Night Song of a Wandering Shepherd in Asia (Canto notturno di un pastore errante dell'Asia)


Yet another poetic, philosophical and aesthetic interlude between one political post and another—a sort of “ecology of political blogging” is needed, in my opinion!

In a previous post on the great 19th century Italian poet Giacomo Leopardi I drew attention to what seems to be a fascinating intellectual paradox, but it isn’t: I mean, the “phenomenon” may well be fascinating, but on closer inspection it’s not a paradox… I’m talking about the religious reading of Leopardi himself, despite his inclination toward pessimism—Leopardi’s deeply pessimistic Weltanschauung, in both a “historical” and a “cosmic” sense, is based on an empirical and mechanistic world view (inspired, among others, by John Locke), denying purpose in the universe, and seeking to explain all phenomena solely by efficient causality.

Now it’s time for me to introduce a poem which is a sort of manifesto of both Leopardi’s pessimism and his “religiousness,” the Canto Notturno di un pastore errante dell’Asia, (“Night Song of a Wandering Shepherd in Asia”).

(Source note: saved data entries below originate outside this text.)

(** * threepp: render lists and GPU texture management

    A shallow embedding of [src/threepp/renderers/gl/GLRenderLists.cpp] and
    [src/threepp/renderers/gl/GLTextures.cpp], followed by the properties
    of the render-item pool, the painter sort and the texture resource
    table.

    Conventions.  C++ integers are [Z]; sizes and indices are [nat].  A
    [float] is a [spec_float] of the IEEE-754 specification, compared with
    [SFcompare] (so NaN is unordered).  A [std::shared_ptr<RenderItem>] is
    an address into [heap], the store of all render items ever allocated;
    raw pointers to objects owned elsewhere (object, geometry, material,
    program) are the pointed values, [None] being [nullptr].  A call that
    dereferences a null pointer or throws ([vector::at]) yields [None]. *)

From Stdlib Require Import ZArith List Lia Bool Sorted.
From Stdlib Require Import Floats.SpecFloat.
From stdpp Require Import base option list gmap strings pretty.

Open Scope Z_scope.

(** ** Machine integers *)

(** The cast [(int) x] of an unsigned value: reduction to the signed 32-bit
    range. *)
Definition to_int (x : Z) : Z := (x + 2 ^ 31) mod 2 ^ 32 - 2 ^ 31.

(** Arithmetic on [GLuint]. *)
Definition to_GLuint (x : Z) : Z := x mod 2 ^ 32.

(** IEEE comparisons [x > y] and [x != y] on floats. *)
Definition SFgtb (x y : spec_float) : bool :=
  match SFcompare x y with
  | Some Gt => true
  | _ => false
  end.

Definition SFneqb (x y : spec_float) : bool := negb (SFeqb x y).

(** The float nearest to an integer, in the binary32 format. *)
Definition float_of_Z (n : Z) : spec_float := binary_normalize 24 128 n 0 false.

(** ** Keyed property tables *)

Module GLProperties.

(** Modelled from the spec: [GLProperties] and its per-identity tables are
    declared in [GLProperties.hpp], which is not among the sources.  The
    tables are keyed by the stable identity (UUID); [get] hands out the
    entry of a key and creates a default one the first time the key is
    seen; [remove] drops the entry. *)
Definition get {V : Type} (dflt : V) (key : string) (t : gmap string V)
  : V * gmap string V :=
  match t !! key with
  | Some v => (v, t)
  | None => (dflt, <[key := dflt]> t)
  end.

Definition remove {V : Type} (key : string) (t : gmap string V)
  : gmap string V :=
  delete key t.

End GLProperties.

(** ** Render lists ([GLRenderLists.cpp]) *)

Module GLRenderLists.

(** Modelled from the spec: the scene types are declared in headers that
    are not among the sources; each record carries the fields the render
    list reads. *)
Record Object3D := { o_id : Z; o_renderOrder : Z }.
Record BufferGeometry := { g_id : Z }.
Record Material := { m_id : Z; m_uuid : string; m_transparent : bool }.
Record GLProgram := { p_id : Z }.
Record GeometryGroup := { gg_start : Z; gg_count : Z; gg_materialIndex : Z }.
Record MaterialProperties := { mp_program : option GLProgram }.

Definition MaterialProperties_default : MaterialProperties :=
  {| mp_program := None |}.

(** Modelled from the spec: [RenderItem] is declared in
    [GLRenderLists.hpp]; the fields and their order are those of the
    aggregate built in [getNextRenderItem]. *)
Record RenderItem := {
  id : Z;
  object : option Object3D;
  geometry : option BufferGeometry;
  material : option Material;
  program : option GLProgram;
  groupOrder : Z;
  renderOrder : Z;
  z : spec_float;
  group : option GeometryGroup
}.

(** [a->program != nullptr && b->program != nullptr &&
    a->program->id != b->program->id] *)
Definition programs_differ (a b : RenderItem) : option (GLProgram * GLProgram) :=
  match program a, program b with
  | Some pa, Some pb =>
      if negb (p_id pa =? p_id pb) then Some (pa, pb) else None
  | _, _ => None
  end.

Definition painterSortStable (a b : RenderItem) : option bool :=
  if negb (groupOrder a =? groupOrder b) then
    Some (groupOrder b >? groupOrder a)
  else if negb (renderOrder a =? renderOrder b) then
    Some (renderOrder b >? renderOrder a)
  else
    match programs_differ a b with
    | Some (pa, pb) => Some (p_id pb >? p_id pa)
    | None =>
        match material a, material b with
        | Some ma, Some mb =>
            if negb (m_id ma =? m_id mb) then
              Some (m_id mb >? m_id ma)
            else if SFneqb (z a) (z b) then
              Some (SFgtb (z b) (z a))
            else
              Some (id b >? id a)
        | _, _ => None
        end
    end.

It’s by far my favorite Leopardi poem, a powerful meditation on the meaning of life, and, in my opinion, one of the most profound things ever written.

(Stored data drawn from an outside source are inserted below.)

(** X13. [_getNeighbors] returns exactly the cells of the grid that differ
    from the given cell by at most one row and one column, without the
    cell itself. *)
Theorem getNeighbors_adjacent_in_bounds row col rows cols n :
  n ∈ _getNeighbors row col rows cols ↔
  adjacent (row, col) n ∧ in_bounds rows cols n.
Proof. apply elem_of_getNeighbors. Qed.

(** X14. [_getNeighbors] never lists a cell twice and never lists more than
    8 cells; for a cell with a full ring around it inside the grid it lists
    all 8, row by row. *)
Theorem getNeighbors_distinct_at_most_8 row col rows cols :
  NoDup (_getNeighbors row col rows cols) ∧
  (length (_getNeighbors row col rows cols) ≤ 8)%nat ∧
  (1 ≤ row < rows - 1 → 1 ≤ col < cols - 1 →
   _getNeighbors row col rows cols = around row col).
Proof.
  rewrite getNeighbors_filter. split; [|split].
  - apply NoDup_filter, NoDup_around.
  - apply (length_filter (λ c, in_bounds_b rows cols c = true) (around row col)).
  - intros Hrow Hcol. unfold around.
    rewrite !filter_in_bounds_cons, filter_nil. unfold in_bounds_b.
    cbn [fst snd].
    repeat match goal with
    | |- context [if ?b then _ else _] =>
        let Hb := fresh in
        assert (b = true) as Hb
          by (repeat (apply andb_true_intro; split); lia);
        rewrite Hb; clear Hb
    end.
    reflexivity.
Qed.

Lemma getNeighbors_distinct_at_most_8_witness :
  NoDup (_getNeighbors 1 1 3 3) ∧
  (length (_getNeighbors 1 1 3 3) ≤ 8)%nat ∧
  _getNeighbors 1 1 3 3 = around 1 1.
Proof.
  destruct (getNeighbors_distinct_at_most_8 1 1 3 3) as (Hnd & Hlen & Hall).
  split; [exact Hnd|]. split; [exact Hlen|]. apply Hall; lia.
Defined.

(** X15. Within the grid, being a neighbour is symmetric: a cell listed for
    a cell of the grid has that cell in its own list. *)
Theorem getNeighbors_symmetric row col rows cols n :
  in_bounds rows cols (row, col) →
  n ∈ _getNeighbors row col rows cols →
  (row, col) ∈ _getNeighbors n.1 n.2 rows cols.
Proof.
  intros Hin [(Hr & Hc & Hne) Hn]%elem_of_getNeighbors.
  apply elem_of_getNeighbors. split; [|done].
  destruct n as [r c]. unfold adjacent. simpl in *.
  split; [lia|]. split; [lia|]. congruence.
Qed.

Lemma getNeighbors_symmetric_witness :
  (0, 0) ∈ _getNeighbors (1, 1).1 (1, 1).2 2 2.
Proof.
  apply (getNeighbors_symmetric 0 0 2 2 (1, 1)).
  - by vm_compute.
  - vm_compute. set_solver.
Defined.

(** ** The case of the tiles *)

Lemma for_each_map {A St : Type} (I : St → Prop) (h : St → St)
    (b1 b2 : A → St → outcome St) (l : list A) :
  (∀ x s, I s → b2 x (h s) = outcome_map h (b1 x s)) →
  (∀ x s s', I s → b1 x s = Ok s' → I s') →
  ∀ s, I s → for_each l b2 (h s) = outcome_map h (for_each l b1 s).
Proof.
  intros Hmap Hinv. induction l as [|x l IH]; intros s Hs; [done|].
  simpl. rewrite (Hmap x s Hs).
  destruct (b1 x s) as [s'| |] eqn:Hx; [|done..]. simpl.
  apply IH. by eapply Hinv.
Qed.

Lemma record_word_regrid g self new_word :
  record_word (regrid g self) new_word =
  outcome_map (regrid g) (record_word self new_word).
Proof.
  unfold record_word, self_dictionary. simpl.
  destruct (3 <=? str_len new_word); [|done].
  destruct (dictionary self) as [D|]; [|done]. simpl.
  destruct (bool_decide (new_word ∈ D)); [|done].
  by destruct (bool_decide (new_word ∉ solution_words self)).
Qed.

(** the search reads the grid only through the expanded tiles *)
Lemma dfs_with_regrid prune g g' :
  (∀ r c, tile_at g' r c = tile_at g r c) →
  ∀ fuel self r c w V rows cols,
    grid self = Some g →
    dfs_with prune fuel (regrid g' self) r c w V rows cols =
    outcome_map (λ st, (regrid g' st.1, st.2))
                (dfs_with prune fuel self r c w V rows cols).
Proof.
  intros Htiles. induction fuel as [|fuel IH];
    intros self r c w V rows cols Hg; [done|].
  rewrite !dfs_with_S. unfold self_grid at 2. rewrite Hg, Ok_bind.
  change (self_grid (regrid g' self)) with (Ok g' : outcome pyval).
  rewrite Ok_bind, Htiles.
  destruct (tile_at g r c) as [tile| |]; [|done..]. rewrite !Ok_bind.
  cbv zeta. change (prefixes (regrid g' self)) with (prefixes self).
  destruct (prune && negb (bool_decide (w +:+ tile ∈ prefixes self)));
    [done|].
  rewrite record_word_regrid.
  destruct (record_word self (w +:+ tile)) as [self1| |] eqn:Hrec; [|done..].
  simpl outcome_map. rewrite !Ok_bind.
  apply record_word_appends in Hrec. destruct Hrec as (Hg1 & _).
  change (regrid g' self1, V)
    with ((λ st : Boggle * gset (Z * Z), (regrid g' st.1, st.2)) (self1, V)).
  apply (for_each_map (λ st, grid st.1 = Some g)
           (λ st, (regrid g' st.1, st.2))).
  - intros n [s V1] Hs. simpl in Hs. cbn [fst snd].
    destruct (bool_decide (n ∉ V1)); [|done].
    cbv zeta. rewrite (IH s _ _ _ _ _ _ Hs).
    destruct (dfs_with prune fuel s n.1 n.2 (w +:+ tile) ({[n]} ∪ V1) rows cols)
      as [[s2 V2]| |]; [|done..].
    simpl. by destruct (set_remove n V2).
  - intros n [s V1] [s' V'] Hs Hbody. simpl in *.
    destruct (bool_decide (n ∉ V1)); [|by injection Hbody as <- _].
    apply bind_Ok in Hbody. destruct Hbody as ([s3 V3] & Hcall & Hrm).
    apply dfs_with_appends in Hcall. destruct Hcall as (Hg3 & _).
    apply bind_Ok in Hrm. destruct Hrm as (V4 & _ & Hrm).
    simpl in Hrm. injection Hrm as <- _. congruence.
  - simpl. congruence.
Qed.

Lemma solve_with_regrid prune g g' fuel self :
  (∀ r c, tile_at g' r c = tile_at g r c) →
  py_len g' = py_len g →
  (first ← py_getitem g' 0; py_len first) =
    (first ← py_getitem g 0; py_len first) →
  grid self = Some g →
  solve_with prune fuel (regrid g' self) =
  outcome_map (regrid g') (solve_with prune fuel self).
Proof.
  intros Htiles Hlen Hcols Hg. destruct fuel as [|fuel]; [done|].
  unfold solve_with. rewrite Hg.
  change (grid (regrid g' self)) with (Some g').
  change (dictionary (regrid g' self)) with (dictionary self).
  destruct (dictionary self) as [D|]; [|done]. cbv zeta.
  rewrite Hlen. destruct (py_len g) as [rows| |]; [|done..]. rewrite !Ok_bind.
  assert (∀ (gg : pyval) (k : Z → outcome Boggle),
            (first ← py_getitem gg 0; cols ← py_len first; k cols) =
            ((first ← py_getitem gg 0; py_len first) ≫= k)) as Hassoc.
  { intros gg k. by destruct (py_getitem gg 0). }
  rewrite (Hassoc g'), Hcols, <- (Hassoc g).
  destruct (py_getitem g 0) as [first| |]; [|done..]. rewrite !Ok_bind.
  destruct (py_len first) as [cols| |]; [|done..]. rewrite !Ok_bind.
  change (with_solution (regrid g' self) []) with (regrid g' (with_solution self [])).
  apply (for_each_map (λ s, grid s = Some g) (regrid g')); [| |done].
  - intros row s Hs.
    apply (for_each_map (λ s, grid s = Some g) (regrid g')); [| |done].
    + intros col s1 Hs1. cbv zeta.
      rewrite (dfs_with_regrid prune g g' Htiles fuel s1 _ _ _ _ _ _ Hs1).
      by destruct (dfs_with prune fuel s1 row col "" ({[(row, col)]} ∪ ∅) rows cols).
    + intros col s1 s2 Hs1 (st & Hcall & Hst)%bind_Ok.
      injection Hst as <-. destruct st as [s3 V3].
      apply dfs_with_appends in Hcall. destruct Hcall as (Hg3 & _).
      simpl. congruence.
  - intros row s s' Hs Hrow.
    apply (for_each_Ok_inv (λ s, grid s = Some g)) in Hrow; [done| |done].
    intros col s1 s2 Hs1 (st & Hcall & Hst)%bind_Ok.
    injection Hst as <-. destruct st as [s3 V3].
    apply dfs_with_appends in Hcall. destruct Hcall as (Hg3 & _).
    simpl. congruence.
Qed.

Lemma setDictionary_regrid g self d :
  setDictionary (regrid g self) d = outcome_map (regrid g) (setDictionary self d).
Proof.
  unfold setDictionary. destruct (_validateDictionary d) as [valid| |]; [|done..].
  rewrite !Ok_bind. destruct valid; simpl; [|done].
  destruct (py_iter d) as [entries| |]; [|done..]. rewrite !Ok_bind.
  by destruct (mapM py_upper entries).
Qed.

Lemma seq_getitem_fmap {A B : Type} (f : A → B) (l : list A) (i : Z) :
  seq_getitem (f <$> l) i = outcome_map f (seq_getitem l i).
Proof.
  unfold seq_getitem. rewrite length_fmap.
  destruct ((0 <=? (if i <? 0 then i + Z.of_nat (length l) else i)) &&
            ((if i <? 0 then i + Z.of_nat (length l) else i)
             <? Z.of_nat (length l))); [|done].
  rewrite list_lookup_fmap. by destruct (l !! _).
Qed.

Lemma expandTile_upper s : _expandTile (PyStr (upper s)) = _expandTile (PyStr s).
Proof. unfold _expandTile. simpl. by rewrite upper_idemp. Qed.

Lemma grid_of_upper_tiles tiles :
  grid_of (upper_tiles tiles) =
  PyList ((λ row : list string, PyList (PyStr <$> (upper <$> row))) <$> tiles).
Proof. unfold grid_of, upper_tiles. by rewrite <- list_fmap_compose. Qed.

However, before reading, please bear in mind the following scheme: we human beings seek an infinite fulfilment, an infinite coherence, an infinite wisdom and comprehension, an infinite love, an infinite perfection. But we do not have the capacity to achieve any of these things, and the mystery of life, the mystery of happiness, seems always one step beyond us. Yet, does this necessarily mean that, at the end of the road, there’s only darkness and despair? Perhaps so.

Embedded in that “perhaps” is the possibility of hope. By our own power we are hopeless, but, as St Augustine wrote in his Confessions, “Thou hast made us for Thyself, O Lord, and our hearts are restless until they rest in Thee” (Nos fecisti ad te et inquietum est cor nostrum donec requiescat in te). Leopardi’s “restless heart,” far more than his pessimistic Weltanschauung, is what this wonderful poem seems to be all about.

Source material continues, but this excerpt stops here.